Be proud, it#039;s all in the family

Published 12:00 am Wednesday, December 3, 2003

Every family has them. Some families may deny they have them, and others simply won't talk about them.

You know, the certain "eccentric aunt and uncle." The "over-the-top" grandmother. The (in a whispered voice) cousin who "strayed from the law just a little bit."

Yep, every family has them, and not everyone will talk about them.

Except maybe in the South.

While channel surfing the other night, I came across an old episode of Designing Women -- you know -- the show from the '80s that dealt with the lives of four "Southern Belles" and their business. In this episode, Lewis Grizzard played Suzanne and Julia's "eccentric brother," Clayton.

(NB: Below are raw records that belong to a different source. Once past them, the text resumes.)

Lemma step_ids_ok (s s' : Scheduler) (e : event) :
  step s e = Some s' -> ids_ok s -> ids_ok s'.
Proof.
  intros Hstep (Hb & Hk & Ho & Hq).
  destruct (step_obj _ _ _ Hstep) as [Hold Hnew].
  pose proof (step_tasks_queue _ _ _ Hstep) as Htq.
  assert (Hlen : forall a, (a < List.length (objects s))%nat ->
                           exists t t', obj s a = Some t /\ obj s' a = Some t' /\
                                        task_id t' = task_id t).
  { intros a Ha. apply nth_error_Some in Ha.
    destruct (obj s a) as [t|] eqn:E; [|unfold obj in E; congruence].
    destruct (Hold _ _ E) as (t' & E' & Hts).
    exists t, t'. repeat split; auto.
    apply (task_step_identity _ _ _ _ _ Hts). }
  (* the task set after the step *)
  assert (Htasks : tasks s' = tasks s \/
                   exists t0 a0, obj s' a0 = Some t0 /\
                                 tasks s' = dict_set (tasks s) (task_id t0) a0).
  { destruct e as [ty|t0|a0|id| |now|r now|r o now| | ];
      try (left; apply Htq).
    - right. exists t0, (List.length (objects s)). split; [|apply Htq].
      unfold step, schedule_task, alloc in Hstep. cbv beta iota in Hstep.
      pose proof (obj_alloc_new s t0) as Hn. simpl in Hn.
      rewrite Hn in Hstep. simpl in Hstep. injection Hstep as <-.
      exact Hn.
    - destruct Htq as (t0 & E0 & Et & _). right.
      destruct (Hold _ _ E0) as (t' & E' & Hts).
      exists t', a0. split; [exact E'|].
      rewrite Et. f_equal. symmetry.
      apply (task_step_identity _ _ _ _ _ Hts). }
  assert (Hmem : forall k, dict_mem (tasks s) k = true ->
                           dict_mem (tasks s') k = true).
  { intros k H. destruct Htasks as [->|(t0 & a0 & _ & ->)]; auto.
    apply dict_mem_set. exact H. }
  assert (Hb' : tasks_bound s').
  { intros id a. destruct Htasks as [->|(t0 & a0 & E0 & ->)].
    - intros H. apply Hb in H. destruct (Hlen a H) as (_ & t' & _ & E' & _).
      apply nth_error_Some. unfold obj in E'. congruence.
    - destruct (String.eqb_spec (task_id t0) id) as [->|Hne].
      + rewrite dict_get_set_same. intros [= <-].
        apply nth_error_Some. unfold obj in E0. congruence.
      + rewrite dict_get_set_other by auto. intros H. apply Hb in H.
        destruct (Hlen a H) as (_ & t' & _ & E' & _).
        apply nth_error_Some. unfold obj in E'. congruence. }
  assert (Hk' : keys_ok s').
  { intros id a t' Hid Hobj.
    assert (Hold' : dict_get (tasks s) id = Some a -> task_id t' = id).
    { intros H. destruct (Hlen a (Hb _ _ H)) as (t & t1 & E & E1 & Ei).
      assert (t1 = t') by congruence. subst t1.
      rewrite Ei. eapply Hk; eauto. }
    destruct Htasks as [Et|(t0 & a0 & E0 & Et)]; rewrite Et in Hid; auto.
    destruct (String.eqb_spec (task_id t0) id) as [Heq|Hne].
    - rewrite Heq, dict_get_set_same in Hid. injection Hid as <-. congruence.
    - rewrite dict_get_set_other in Hid by auto. auto. }
  assert (Ho' : objs_ok s').
  { intros a t' Hobj. destruct (obj s a) as [t|] eqn:E.
    - destruct (Hold _ _ E) as (t1 & E1 & Hts).
      assert (t1 = t') by congruence. subst t1.
      assert (Hi : task_id t' = task_id t)
        by apply (task_step_identity _ _ _ _ _ Hts).
      rewrite Hi. apply Hmem. eapply Ho; eauto.
    - pose proof (Hnew _ _ Hobj E) as He. subst e.
      destruct Htq as [-> _]. apply dict_mem_set_same. }
  split; [exact Hb'|split; [exact Hk'|split; [exact Ho'|]]].
  intros x Hx.
  assert (Hkeep : In x (task_queue s) ->
                  snd (fst x) = snd x /\ dict_mem (tasks s') (snd x) = true).
  { intros H. destruct (Hq x H). auto. }
  destruct e as [ty|t0|a0|id| |now|r now|r o now| | ];
    try solve [destruct Htq as [_ Eq]; rewrite Eq in Hx; auto].
  - destruct Htq as [Et Eq]. rewrite Eq in Hx. destruct Hx as [<-|Hx]; auto.
    simpl. split; auto. rewrite Et. apply dict_mem_set_same.
  - destruct Htq as (t0 & E0 & Et & Eq). rewrite Eq in Hx.
    destruct Hx as [<-|Hx]; auto.
    simpl. split; auto. rewrite Et. apply dict_mem_set_same.
  - destruct Htq as [Et Hin]. destruct (Hin x Hx) as [H|(id & a & t & Hid & E & ->)];
      auto. simpl. split; [eapply Hk; eauto|].
    apply Hmem. unfold dict_mem. rewrite Hid. reflexivity.
  - destruct Htq as [Et Hin].
    destruct (Hin x Hx) as [H|(c & t & Hc & E & ->)]; auto.
    simpl. split; [apply (settle_identity o now t)|].
    apply Hmem. eapply Ho; eauto.
Qed.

That got me to thinking about another episode where the sisters were afraid (well, at first anyway) to talk with some uppity friends about the varying eccentricities of their family.

In the end, it was Julia who said it best … in a statement I'm sure every true Southerner can identify with … "We don't ask if we have crazy people in our family in the South, we simply ask which side their on."

I think that pretty much sums up families in the South.

I know, I have to go a step further and say that in my family, if you look hard enough, there are some pretty interesting characters.

Not that there are necessarily any "weirdoes," but there are some pretty interesting fellas running through my blood line -- on both sides.

Without divulging too much information, I'll just tell you that I've got some distant cousins, uncles, aunts, and several "great" removed grandparents that were some pretty interesting cards in their time.

Heck, I've even got some not-so-distant folks in the family that have their own little oddities. Of course, we don't call them oddities, we call them "differing opinions."

(OK, not everyone in my family can be right like me all of the time.)

None of them had anything like a third arm, sixth finger, or anything like that, but they led some pretty interesting lives.

I've got one relative on my dad's side of the family that moved out to West and started a school. It's now a college.

On my mom's side, there are several early pioneers in Covington County.

Of course, we've all got family members that we don't talk about … it's just plain human nature … and pride (selfish, in most instances) that keeps us from discussing our "less than upstanding" relatives.

But, that doesn't bother me … I know I'm probably not the "pride" of some of my family members.

And that's the way it should be.

At least down South anyway. We have to have someone to talk about, and it has to be our family. We just don't want anyone else talking about them.

Because that, my friends, would be "fightin' words," and you don't want to get us mad.